Read purchased the display bottle in 2005 after the closure of one of his favorite haunts, Austin’s Fine Wine and Foods on Main Street in Auburn. Located in a former bank, Austin’s offered sandwiches, cheeses, and meats, along with a wide selection of wines. Customers ate in cozy wood-paneled rooms; in the bank vault, owner Austin “Audie” Conrad stored champagne and more-expensive wines.

As proprietor, Conrad was “super friendly and a great local citizen,” says Read. So when Conrad sold his store memorabilia, Read grabbed the large bottle (a bottle size known as a “methuselah”) and a smaller bottle. “Something I could take away to remember him by,” he says. “A sentimental attachment.”

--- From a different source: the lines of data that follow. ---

(* ===== verification/ServiceValidation.v ===== *)
(** * Validation of service metadata: src/internal/core/repo/services.go

    [validateServiceMeta] and the functions it calls, in the order of the
    code.  An error is its text without the path and the names put into it.
    A Go map is a [gmap]; the order in which the code visits one only chooses
    which of several errors is reported.  The validator library, regular
    expressions and URLs are the class [Libraries]. *)
From S2P Require Export ServiceMeta Schedule.

(** github.com/go-playground/validator on strings ([required], [oneof]);
    [regexp.Compile] and [url.ParseRequestURI] succeed or not. *)
Class Libraries := {
  v_required : string → bool;
  v_oneof : list string → string → bool;
  regexp_compiles : string → bool;
  request_uri : string → bool;
  v_required_spec : ∀ s, v_required s = true ↔ s ≠ "";
  v_oneof_spec : ∀ l s, v_oneof l s = true ↔ s ∈ l;
}.

Section validation.
Context `{Cron} `{Libraries}.

Definition guard_ok (b : bool) (e : string) : result string () := if b then Ok () else Err e.

Definition schedule_ok (spec : string) (e : string) : result string () :=
  match Validate spec with Ok _ => Ok () | Err _ => Err e end.

(** ** Target nodes *)
Definition check_node (availableNodeIDs : gset string) (seenNodes : list string) (nodeID : string)
    : result string (list string) :=
  if decide (nodeID ∉ availableNodeIDs) then Err "node is not configured"
  else if decide (nodeID ∈ seenNodes) then Err "node is duplicated"
  else Ok (nodeID :: seenNodes).

(** ** Compose files: the state is the list normalized so far. *)
Definition compose_file (normalized : list string) (file : string) : result string (list string) :=
  let trimmed := TrimSpace file in
  if decide (trimmed = "") then Err "compose_files must not be empty"
  else if IsAbs trimmed then Err "compose_files must be a relative path"
  else
    let cleaned := Clean trimmed in
    if bool_decide (cleaned = ".") || escapes cleaned
    then Err "compose_files must stay within the service directory"
    else if IsEncryptedFilePath cleaned && negb (IsValidEncryptedFilePath cleaned)
    then Err "compose_files must name a file before .enc"
    else if decide (cleaned ∈ normalized) then Err "compose_files duplicates"
    else if decide (RuntimeFilePath cleaned ∈ RuntimeFilePath <$> normalized)
    then Err "compose_files duplicates runtime path"
    else Ok (normalized ++ [cleaned]).

Definition NormalizedComposeFiles (meta : Meta) : result string (list string) :=
  for_each compose_file [] (sm_ComposeFiles meta).

(** ** Network *)
(** A DNS entry against the (hostname, type) pairs of the entries before. *)
Definition dns_providers : list string :=
  [""; "cloudflare"; "alidns"; "dnspod"; "route53"; "huaweicloud"].
Definition dns_hostname (dns : DNSEntry) : string :=
  ToLower (TrimSuffix (TrimSpace (dns_Hostname dns)) ".").
Definition dns_type (dns : DNSEntry) : string := ToUpper (TrimSpace (dns_RecordType dns)).

Definition check_dns (seen : list (string * string)) (dns : DNSEntry)
    : result string (list (string * string)) :=
  if decide (dns_Provider dns ∉ dns_providers) then Err "network.dns.provider must be cloudflare, alidns, dnspod, route53, or huaweicloud"
  else if decide (TrimSpace (dns_Hostname dns) = "") then Err "network.dns.hostname is required"
  else if decide (dns_type dns ∉ [""; "A"; "AAAA"; "CNAME"])
  then Err "network.dns.record_type must be A, AAAA, or CNAME"
  else
    let hostname := dns_hostname dns in
    let recordType := dns_type dns in
    let types := snd <$> filter (λ s, s.1 = hostname) seen in
    if decide (recordType = "CNAME" ∧ types ≠ [] ∨ recordType ≠ "CNAME" ∧ "CNAME" ∈ types)
    then Err "network.dns cannot combine CNAME with other record types for hostname"
    else if decide ((hostname, recordType) ∈ seen)
    then Err "network.dns contains duplicate hostname and record_type"
    else Ok ((hostname, recordType) :: seen).

Definition validateNetwork (network : NetworkConfig) : result string () :=
  result_bind (match net_Caddy network with
    | Some caddy =>
        if boolValue (cad_Enabled caddy) false && bool_decide (cad_Source caddy = "")
        then Err "network.caddy.source is required when caddy is enabled"
        else if IsEncryptedFilePath (TrimSpace (cad_Source caddy)) &&
                negb (IsValidEncryptedFilePath (TrimSpace (cad_Source caddy)))
        then Err "network.caddy.source must name a file before .enc"
        else Ok ()
    | None => Ok ()
    end) (λ _,
  result_bind (match net_DNS network with
    | Some dns =>
        if decide (Entries (Some dns) = []) then Err "network.dns must contain at least one entry"
        else result_bind (for_each check_dns [] (Entries (Some dns))) (λ _, Ok ())
    | None => Ok ()
    end) (λ _,
  match net_CloudflareTunnel network with
  | Some tunnel =>
      if decide (TrimSpace (cft_Hostname tunnel) = "")
      then Err "network.cloudflare_tunnel.hostname is required"
      else if decide (TrimSpace (cft_Service tunnel) = "")
      then Err "network.cloudflare_tunnel.service is required"
      else if decide (TrimSpace (cft_Tunnel tunnel) = "" ∧ cft_Tunnel tunnel ≠ "")
      then Err "network.cloudflare_tunnel.tunnel must not be empty when set"
      else Ok ()
  | None => Ok ()
  end)).

(** ** Infrastructure services *)
Definition blank (value : string) : bool := bool_decide (TrimSpace value = "" ∧ value ≠ "").

Definition validateInfra (infra : InfraConfig) : result string () :=
  if (match inf_Caddy infra with Some caddy => blank (ic_ConfigDir caddy) | None => false end)
  then Err "infra.caddy.config_dir must not be empty when set"
  else match inf_Rustic infra with
  | None => Ok ()
  | Some rustic =>
      if blank (ir_ComposeService rustic)
      then Err "infra.rustic.compose_service must not be empty when set"
      else if blank (ir_DataProtectDir rustic)
      then Err "infra.rustic.data_protect_dir must not be empty when set"
      else for_each (λ _ arg, if decide (TrimSpace arg = "")
             then Err "infra.rustic.init_args must not be empty" else Ok ()) () (ir_InitArgs rustic)
  end.

Definition check_include (_ : ()) (include : string) : result string () :=
  match ClassifyDataInclude include with
  | Ok _ => Ok ()
  | Err _ => Err "data_protect include is invalid"
  end.

Definition config_action (action : option DataActionConfig) : result string () :=
  match action with
  | None => Ok ()
  | Some action =>
      if decide (act_Strategy action ≠ "files.copy")
      then Err "infra.config services only support strategy files.copy"
      else for_each check_include () (act_Include action)
  end.

Definition validateConfigInfra (meta : Meta) : result string () :=
  if decide (infra_caddy meta ≠ None) then Err "infra.config cannot be combined with infra.caddy because caddy reload requires docker compose"
  else if decide (infra_rustic meta ≠ None) then Err "infra.config cannot be combined with infra.rustic because rustic requires docker compose"
  else match sm_DataProtect meta with
  | None => Ok ()
  | Some data =>
      for_each (λ _ item, result_bind (config_action (dp_Backup item)) (λ _,
                          config_action (dp_Restore item))) () data
  end.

Oversized champagne bottles sit amidst family photographs and other memorabilia on a shelf in Kirk Read’s office.

Not that the bottles don’t serve a practical purpose. Combining Read’s interests in language, culture, and theater, his course in oral French asks students to act out the adventures of a fictional North African heroine. It’s a long-running set of skits developed with colleagues and students during Read’s 27-year career at Bates.

The two bottles are humorous props for Read’s students, especially since several recurring characters have been known to display poor choices in alcohol consumption — they’re “alcohol-dependent,” says Read. “So it can happen that we pull out the Audie champagne bottle just for a little local color.”